● **Material for the task**:

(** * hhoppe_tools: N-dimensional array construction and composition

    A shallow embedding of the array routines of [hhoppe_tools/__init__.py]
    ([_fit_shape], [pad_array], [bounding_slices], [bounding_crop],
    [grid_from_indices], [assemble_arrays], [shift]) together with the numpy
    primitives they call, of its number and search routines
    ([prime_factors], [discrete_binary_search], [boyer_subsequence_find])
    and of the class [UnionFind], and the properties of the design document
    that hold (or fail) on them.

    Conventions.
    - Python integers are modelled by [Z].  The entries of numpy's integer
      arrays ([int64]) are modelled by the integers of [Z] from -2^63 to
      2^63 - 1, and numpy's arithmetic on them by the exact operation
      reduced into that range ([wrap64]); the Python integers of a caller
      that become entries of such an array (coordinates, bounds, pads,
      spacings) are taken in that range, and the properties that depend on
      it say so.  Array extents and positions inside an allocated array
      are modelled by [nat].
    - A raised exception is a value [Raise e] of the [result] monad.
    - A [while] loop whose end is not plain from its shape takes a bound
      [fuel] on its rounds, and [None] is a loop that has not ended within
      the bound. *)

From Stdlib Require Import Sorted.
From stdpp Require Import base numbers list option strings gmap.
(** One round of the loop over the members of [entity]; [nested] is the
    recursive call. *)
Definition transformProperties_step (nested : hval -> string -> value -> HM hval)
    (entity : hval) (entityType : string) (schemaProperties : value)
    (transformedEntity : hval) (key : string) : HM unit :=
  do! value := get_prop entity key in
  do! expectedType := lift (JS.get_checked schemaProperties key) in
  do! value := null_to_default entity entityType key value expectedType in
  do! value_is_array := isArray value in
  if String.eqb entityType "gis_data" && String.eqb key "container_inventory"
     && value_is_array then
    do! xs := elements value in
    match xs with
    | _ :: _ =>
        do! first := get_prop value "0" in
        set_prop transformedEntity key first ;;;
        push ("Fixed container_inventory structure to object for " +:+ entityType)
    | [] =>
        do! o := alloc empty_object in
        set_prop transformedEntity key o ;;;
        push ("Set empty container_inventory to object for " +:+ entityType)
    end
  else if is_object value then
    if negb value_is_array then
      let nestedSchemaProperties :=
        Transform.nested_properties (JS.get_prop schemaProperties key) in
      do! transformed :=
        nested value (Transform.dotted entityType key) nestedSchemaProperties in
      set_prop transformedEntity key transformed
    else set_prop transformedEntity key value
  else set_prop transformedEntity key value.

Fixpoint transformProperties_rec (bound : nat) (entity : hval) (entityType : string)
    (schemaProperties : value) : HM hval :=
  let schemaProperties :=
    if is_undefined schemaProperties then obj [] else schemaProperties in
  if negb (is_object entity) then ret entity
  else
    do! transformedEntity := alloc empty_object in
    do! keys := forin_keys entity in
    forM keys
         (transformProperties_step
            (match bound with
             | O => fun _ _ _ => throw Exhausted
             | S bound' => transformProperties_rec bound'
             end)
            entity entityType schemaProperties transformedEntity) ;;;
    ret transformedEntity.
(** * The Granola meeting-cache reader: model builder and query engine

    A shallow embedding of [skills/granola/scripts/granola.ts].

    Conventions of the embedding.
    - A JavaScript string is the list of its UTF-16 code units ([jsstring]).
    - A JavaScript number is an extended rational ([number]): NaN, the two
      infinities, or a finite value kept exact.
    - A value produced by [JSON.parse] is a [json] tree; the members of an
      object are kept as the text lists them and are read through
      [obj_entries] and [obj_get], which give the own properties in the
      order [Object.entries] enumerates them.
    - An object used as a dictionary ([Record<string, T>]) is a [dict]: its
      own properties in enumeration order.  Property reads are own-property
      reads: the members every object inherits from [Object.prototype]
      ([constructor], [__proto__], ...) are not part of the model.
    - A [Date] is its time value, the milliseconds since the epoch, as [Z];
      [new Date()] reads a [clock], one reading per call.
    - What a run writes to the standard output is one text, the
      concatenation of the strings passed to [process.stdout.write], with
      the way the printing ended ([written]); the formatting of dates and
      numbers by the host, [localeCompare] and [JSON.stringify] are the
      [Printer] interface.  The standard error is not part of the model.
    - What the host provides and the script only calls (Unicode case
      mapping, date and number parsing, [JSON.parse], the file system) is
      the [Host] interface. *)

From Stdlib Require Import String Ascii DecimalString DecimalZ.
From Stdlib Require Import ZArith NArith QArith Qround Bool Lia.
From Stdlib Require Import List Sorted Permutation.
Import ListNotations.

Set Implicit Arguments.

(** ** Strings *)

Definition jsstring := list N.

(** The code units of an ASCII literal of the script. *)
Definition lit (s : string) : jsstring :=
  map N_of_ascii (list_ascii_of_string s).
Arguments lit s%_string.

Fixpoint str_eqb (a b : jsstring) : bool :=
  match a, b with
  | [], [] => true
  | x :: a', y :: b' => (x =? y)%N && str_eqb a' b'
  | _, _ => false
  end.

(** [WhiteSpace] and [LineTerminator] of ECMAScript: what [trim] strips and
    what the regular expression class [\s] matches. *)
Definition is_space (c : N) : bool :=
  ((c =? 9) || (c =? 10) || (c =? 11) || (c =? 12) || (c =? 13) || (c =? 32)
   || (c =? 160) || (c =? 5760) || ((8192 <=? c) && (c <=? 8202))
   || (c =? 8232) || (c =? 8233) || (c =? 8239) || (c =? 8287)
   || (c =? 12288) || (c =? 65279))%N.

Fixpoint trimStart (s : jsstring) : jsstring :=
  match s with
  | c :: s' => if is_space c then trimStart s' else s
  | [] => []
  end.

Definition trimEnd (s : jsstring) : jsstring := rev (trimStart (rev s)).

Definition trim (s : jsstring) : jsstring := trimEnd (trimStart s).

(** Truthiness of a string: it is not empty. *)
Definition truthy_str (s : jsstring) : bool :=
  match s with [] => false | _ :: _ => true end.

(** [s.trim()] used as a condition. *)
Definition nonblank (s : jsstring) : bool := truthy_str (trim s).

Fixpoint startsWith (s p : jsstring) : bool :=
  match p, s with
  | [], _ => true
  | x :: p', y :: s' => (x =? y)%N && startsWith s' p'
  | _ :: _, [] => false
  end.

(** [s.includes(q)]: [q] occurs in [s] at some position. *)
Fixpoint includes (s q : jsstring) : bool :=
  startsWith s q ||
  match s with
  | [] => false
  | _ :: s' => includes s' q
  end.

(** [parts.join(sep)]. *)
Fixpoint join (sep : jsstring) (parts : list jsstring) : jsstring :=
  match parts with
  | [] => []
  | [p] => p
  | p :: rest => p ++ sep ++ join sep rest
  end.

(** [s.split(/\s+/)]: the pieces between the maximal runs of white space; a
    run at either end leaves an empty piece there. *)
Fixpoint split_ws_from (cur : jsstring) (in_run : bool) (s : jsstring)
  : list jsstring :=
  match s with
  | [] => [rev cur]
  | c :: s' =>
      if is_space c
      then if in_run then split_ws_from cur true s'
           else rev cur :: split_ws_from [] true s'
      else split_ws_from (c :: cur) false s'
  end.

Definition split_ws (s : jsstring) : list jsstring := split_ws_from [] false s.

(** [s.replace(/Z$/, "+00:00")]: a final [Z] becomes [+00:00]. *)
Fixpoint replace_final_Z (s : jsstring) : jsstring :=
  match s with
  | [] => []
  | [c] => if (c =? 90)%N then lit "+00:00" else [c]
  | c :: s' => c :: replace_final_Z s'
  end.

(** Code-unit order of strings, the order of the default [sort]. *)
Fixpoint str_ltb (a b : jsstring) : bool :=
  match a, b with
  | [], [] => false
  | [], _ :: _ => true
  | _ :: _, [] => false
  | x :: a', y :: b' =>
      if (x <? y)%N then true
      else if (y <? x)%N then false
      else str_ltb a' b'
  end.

● **Work request**: Repeat each entry above exactly as it appears.

● **Task response**:
(** * hhoppe_tools: N-dimensional array construction and composition

    A shallow embedding of the array routines of [hhoppe_tools/__init__.py]
    ([_fit_shape], [pad_array], [bounding_slices], [bounding_crop],
    [grid_from_indices], [assemble_arrays], [shift]) together with the numpy
    primitives they call, of its number and search routines
    ([prime_factors], [discrete_binary_search], [boyer_subsequence_find])
    and of the class [UnionFind], and the properties of the design document
    that hold (or fail) on them.

    Conventions.
    - Python integers are modelled by [Z].  The entries of numpy's integer
      arrays ([int64]) are modelled by the integers of [Z] from -2^63 to
      2^63 - 1, and numpy's arithmetic on them by the exact operation
      reduced into that range ([wrap64]); the Python integers of a caller
      that become entries of such an array (coordinates, bounds, pads,
      spacings) are taken in that range, and the properties that depend on
      it say so.  Array extents and positions inside an allocated array
      are modelled by [nat].
    - A raised exception is a value [Raise e] of the [result] monad.
    - A [while] loop whose end is not plain from its shape takes a bound
      [fuel] on its rounds, and [None] is a loop that has not ended within
      the bound. *)

From Stdlib Require Import Sorted.
From stdpp Require Import base numbers list option strings gmap.
(** One round of the loop over the members of [entity]; [nested] is the
    recursive call. *)
Definition transformProperties_step (nested : hval -> string -> value -> HM hval)
    (entity : hval) (entityType : string) (schemaProperties : value)
    (transformedEntity : hval) (key : string) : HM unit :=
  do! value := get_prop entity key in
  do! expectedType := lift (JS.get_checked schemaProperties key) in
  do! value := null_to_default entity entityType key value expectedType in
  do! value_is_array := isArray value in
  if String.eqb entityType "gis_data" && String.eqb key "container_inventory"
     && value_is_array then
    do! xs := elements value in
    match xs with
    | _ :: _ =>
        do! first := get_prop value "0" in
        set_prop transformedEntity key first ;;;
        push ("Fixed container_inventory structure to object for " +:+ entityType)
    | [] =>
        do! o := alloc empty_object in
        set_prop transformedEntity key o ;;;
        push ("Set empty container_inventory to object for " +:+ entityType)
    end
  else if is_object value then
    if negb value_is_array then
      let nestedSchemaProperties :=
        Transform.nested_properties (JS.get_prop schemaProperties key) in
      do! transformed :=
        nested value (Transform.dotted entityType key) nestedSchemaProperties in
      set_prop transformedEntity key transformed
    else set_prop transformedEntity key value
  else set_prop transformedEntity key value.

Fixpoint transformProperties_rec (bound : nat) (entity : hval) (entityType : string)
    (schemaProperties : value) : HM hval :=
  let schemaProperties :=
    if is_undefined schemaProperties then obj [] else schemaProperties in
  if negb (is_object entity) then ret entity
  else
    do! transformedEntity := alloc empty_object in
    do! keys := forin_keys entity in
    forM keys
         (transformProperties_step
            (match bound with
             | O => fun _ _ _ => throw Exhausted
             | S bound' => transformProperties_rec bound'
             end)
            entity entityType schemaProperties transformedEntity) ;;;
    ret transformedEntity.
(** * The Granola meeting-cache reader: model builder and query engine

    A shallow embedding of [skills/granola/scripts/granola.ts].

    Conventions of the embedding.
    - A JavaScript string is the list of its UTF-16 code units ([jsstring]).
    - A JavaScript number is an extended rational ([number]): NaN, the two
      infinities, or a finite value kept exact.
    - A value produced by [JSON.parse] is a [json] tree; the members of an
      object are kept as the text lists them and are read through
      [obj_entries] and [obj_get], which give the own properties in the
      order [Object.entries] enumerates them.
    - An object used as a dictionary ([Record<string, T>]) is a [dict]: its
      own properties in enumeration order.  Property reads are own-property
      reads: the members every object inherits from [Object.prototype]
      ([constructor], [__proto__], ...) are not part of the model.
    - A [Date] is its time value, the milliseconds since the epoch, as [Z];
      [new Date()] reads a [clock], one reading per call.
    - What a run writes to the standard output is one text, the
      concatenation of the strings passed to [process.stdout.write], with
      the way the printing ended ([written]); the formatting of dates and
      numbers by the host, [localeCompare] and [JSON.stringify] are the
      [Printer] interface.  The standard error is not part of the model.
    - What the host provides and the script only calls (Unicode case
      mapping, date and number parsing, [JSON.parse], the file system) is
      the [Host] interface. *)

From Stdlib Require Import String Ascii DecimalString DecimalZ.
From Stdlib Require Import ZArith NArith QArith Qround Bool Lia.
From Stdlib Require Import List Sorted Permutation.
Import ListNotations.

Set Implicit Arguments.

(** ** Strings *)

Definition jsstring := list N.

(** The code units of an ASCII literal of the script. *)
Definition lit (s : string) : jsstring :=
  map N_of_ascii (list_ascii_of_string s).
Arguments lit s%_string.

Fixpoint str_eqb (a b : jsstring) : bool :=
  match a, b with
  | [], [] => true
  | x :: a', y :: b' => (x =? y)%N && str_eqb a' b'
  | _, _ => false
  end.

(** [WhiteSpace] and [LineTerminator] of ECMAScript: what [trim] strips and
    what the regular expression class [\s] matches. *)
Definition is_space (c : N) : bool :=
  ((c =? 9) || (c =? 10) || (c =? 11) || (c =? 12) || (c =? 13) || (c =? 32)
   || (c =? 160) || (c =? 5760) || ((8192 <=? c) && (c <=? 8202))
   || (c =? 8232) || (c =? 8233) || (c =? 8239) || (c =? 8287)
   || (c =? 12288) || (c =? 65279))%N.

Fixpoint trimStart (s : jsstring) : jsstring :=
  match s with
  | c :: s' => if is_space c then trimStart s' else s
  | [] => []
  end.

Definition trimEnd (s : jsstring) : jsstring := rev (trimStart (rev s)).

Definition trim (s : jsstring) : jsstring := trimEnd (trimStart s).

(** Truthiness of a string: it is not empty. *)
Definition truthy_str (s : jsstring) : bool :=
  match s with [] => false | _ :: _ => true end.

(** [s.trim()] used as a condition. *)
Definition nonblank (s : jsstring) : bool := truthy_str (trim s).

Fixpoint startsWith (s p : jsstring) : bool :=
  match p, s with
  | [], _ => true
  | x :: p', y :: s' => (x =? y)%N && startsWith s' p'
  | _ :: _, [] => false
  end.

(** [s.includes(q)]: [q] occurs in [s] at some position. *)
Fixpoint includes (s q : jsstring) : bool :=
  startsWith s q ||
  match s with
  | [] => false
  | _ :: s' => includes s' q
  end.

(** [parts.join(sep)]. *)
Fixpoint join (sep : jsstring) (parts : list jsstring) : jsstring :=
  match parts with
  | [] => []
  | [p] => p
  | p :: rest => p ++ sep ++ join sep rest
  end.

(** [s.split(/\s+/)]: the pieces between the maximal runs of white space; a
    run at either end leaves an empty piece there. *)
Fixpoint split_ws_from (cur : jsstring) (in_run : bool) (s : jsstring)
  : list jsstring :=
  match s with
  | [] => [rev cur]
  | c :: s' =>
      if is_space c
      then if in_run then split_ws_from cur true s'
           else rev cur :: split_ws_from [] true s'
      else split_ws_from (c :: cur) false s'
  end.

Definition split_ws (s : jsstring) : list jsstring := split_ws_from [] false s.

(** [s.replace(/Z$/, "+00:00")]: a final [Z] becomes [+00:00]. *)
Fixpoint replace_final_Z (s : jsstring) : jsstring :=
  match s with
  | [] => []
  | [c] => if (c =? 90)%N then lit "+00:00" else [c]
  | c :: s' => c :: replace_final_Z s'
  end.

(** Code-unit order of strings, the order of the default [sort]. *)
Fixpoint str_ltb (a b : jsstring) : bool :=
  match a, b with
  | [], [] => false
  | [], _ :: _ => true
  | _ :: _, [] => false
  | x :: a', y :: b' =>
      if (x <? y)%N then true
      else if (y <? x)%N then false
      else str_ltb a' b'
  end.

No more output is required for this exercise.